L’ogier aggrottò la fronte e abbassò le orecchie ancor di più. «È colpa mia, Perrin» rombò dolorosamente. «Ho lasciato entrambe le foghe di Avendesora all’esterno. Questo ha bloccato le Porte delle Vie dall’interno, ma dall’esterno chiunque poteva entrare. Le Vie sono rimaste all’oscuro per molte generazioni, ma siamo stati noi a crearle. Non sono riuscito a distruggere le Porte. Mi dispiace Perrin. È tutta colpa mia.»

«Non credevo che le Porte delle Vie potessero essere distrutte» intervenne Faile.

«Non intendevo esattamente distruggere.» Loial si appoggiò all’ascia dal manico lungo. «Una volta ne fu distrutta una, meno di cinquecento anni dopo la Frattura, secondo quanto scrive Damelle, figlia di Ala, figlia di Soferra, perché la Porta era vicino uno stedding caduto nella Macchia. Ci sono due o tre Porte disperse nella Macchia al momento attuale. Ma racconta che fu molto difficile e richiese l’opera di tredici Aes Sedai e l’uso di un sa’angreal. Un altro tentativo di cui ha scritto, su nove, durante le Guerre Trolloc, danneggiò la Porta in modo tale che le Aes Sedai furono attratte in...» Si interruppe agitando imbarazzato le orecchie e si toccò il grande naso. Tutti lo fissavano, anche Verin e gli Aiel. «A volte mi lascio trasportare. Le Porte delle Vie. Sì. Non posso distruggerle, ma se rimuovo del tutto le due foglie di Avendesora, moriranno.» Fece una smorfia a quel pensiero. «Il solo modo per aprire nuovamente le Porte sarà quello di far portare dagli Anziani il Talismano della Crescita, anche se immagino che un’Aes Sedai potrebbe aprirvi un varco.» Stavolta tremò. Danneggiare le Porte delle Vie probabilmente per lui era come strappare un libro. Un attimo dopo tornò cupo.

«Andrò adesso.»

«No!» rispose duro. Il moncone della freccia sembrava pulsare, ma non gli faceva più tanto male. Stava parlando troppo, aveva la gola secca. «Ci sono i Trolloc lassù, Loial. Possono infilare un Ogier nella pentola quanto un essere umano.»

«Ma, Perrin, io...»

«No Loial. Come farai a scrivere il tuo libro se vai lassù a farti ammazzare?»

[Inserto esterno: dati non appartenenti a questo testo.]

Lemma get_region_handles function name t jarr start len (p : proxy E) :
  let n := len * Z.of_nat (size_of t) in
  let r := jni (Req name [jarr; start; len] []) (vm p) in
  dispatch function = BpWrapper.get_region name t -> word jarr -> word start -> 0 <= len < 2 ^ 26 -> whole_words n ->
  Z.of_nat (length (an_data r.1)) = n -> replydata p = le_bytes 4 jarr ++ le_bytes 4 start ++ le_bytes 4 len ->
  exists p', dispatch function p = Done tt p' /\ vm p' = r.2 /\ callback_parcel p' = Done (an_data r.1) p'.
Proof.
  intros n r Ef Hj Hs Hl Hw Ld Er. rewrite Ef. unfold BpWrapper.get_region.
  rewrite (mbind_done _ _ _ _ _ (idata_mid 0 [] jarr _ p Er eq_refl Hj)).
  rewrite (mbind_done _ _ _ _ _ (idata_mid 1 (le_bytes 4 jarr) start _ p Er eq_refl Hs)).
  assert (Er2 : replydata p = (le_bytes 4 jarr ++ le_bytes 4 start) ++ le_bytes 4 len ++ []) by (by rewrite Er, app_nil_r, <-app_assoc).
  rewrite (mbind_done _ _ _ _ _ (idata_mid 2 _ len _ p Er2 eq_refl ltac:(unfold word; lia))). rewrite s32_small by lia. fold n.
  assert (Hn : 0 <= n) by (subst n; lia).
  rewrite (mbind_done _ _ _ _ _ (malloc_filled (2 * n) p ltac:(lia))), (mbind_done _ _ _ _ _ (call_done _ _ _ p)). fold r.
  set (p1 := mk_proxy _ _ _ _ _ _ _).
  rewrite (mbind_done _ _ _ _ _ (put_filled (2 * n) [] 0 (an_data r.1) p1 eq_refl ltac:(cbn; lia))). cbn [app].
  set (data := filled (2 * n) (an_data r.1)). assert (Lt : Z.of_nat (length data) = 2 * n) by (apply length_filled; lia).
  destruct (put_words_done data (n / 4) (Z.to_nat (n / 4)) (an_taint r.1) p1 ltac:(dlia) ltac:(rewrite Lt; dlia)) as (d2 & E2 & L2 & T2).
  rewrite (mbind_done _ _ _ _ _ E2).
  assert (Td : take (Z.to_nat n) d2 = an_data r.1).
  { assert (Tn : take (Z.to_nat n) data = an_data r.1) by (unfold data, filled; rewrite take_app_length' by lia; done).
    destruct Hw as [Hw|Hw].
    - replace (4 * (n / 4)) with n in T2 by dlia. congruence.
    - rewrite Z.div_small in E2 by lia. cbn in E2. by injection E2 as <-. }
  eexists. split; [reflexivity|]. split; [done|].
  apply (callback_with_taint _ _ (drop (Z.to_nat n) d2) []); cbn.
  - rewrite app_nil_r, <-Td. by rewrite take_drop.
  - done.
  - rewrite length_drop. lia.
Qed.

Loial agitò le orecchie. «È mia responsabilità, Perrin.»

«La responsabilità è mia» rispose gentilmente. «Mi hai detto cosa stavi facendo con le Porte delle Vie e non ho suggerito nulla di diverso. E poi da come salti ogni volta che viene nominata tua madre, non voglio che venga qui a cercarmi. Andrò io, non appena Alanna mi guarisce e rimuove questa freccia.» Si asciugò la fronte e si guardò la mano. Ancora niente sudore. «Posso avere un bicchiere d’acqua?»

Faile fu lì in un istante, appoggiò le dita fresche dove prima Perrin aveva appoggiato la mano. «Scotta! Verin, non possiamo attendere Alanna. Devi...!»

«Sono qui» annunciò la scura Aes Sedai, comparendo dalla porta sul retro della sala comune, con Mann al’Vere e Alsbet Luhan alle calcagna, Ihvon subito dietro di loro. Perrin sentì il formicolio del Potere prima che le mani di Alanna sostituissero quelle di Faile. La donna aggiunse con voce fredda e serena: «Portatelo in cucina. Il tavolo è abbastanza grande per lui. Velocemente, non c’è molto tempo.»

Perrin girò la testa e si accorse di colpo che Loial aveva appoggiato l’ascia accanto alla porta e lo stava sollevando, portandolo in braccio. «Le Porte delle Vie sono mie, Loial.» Luce, ho sete, pensò. «Una mia responsabilità.»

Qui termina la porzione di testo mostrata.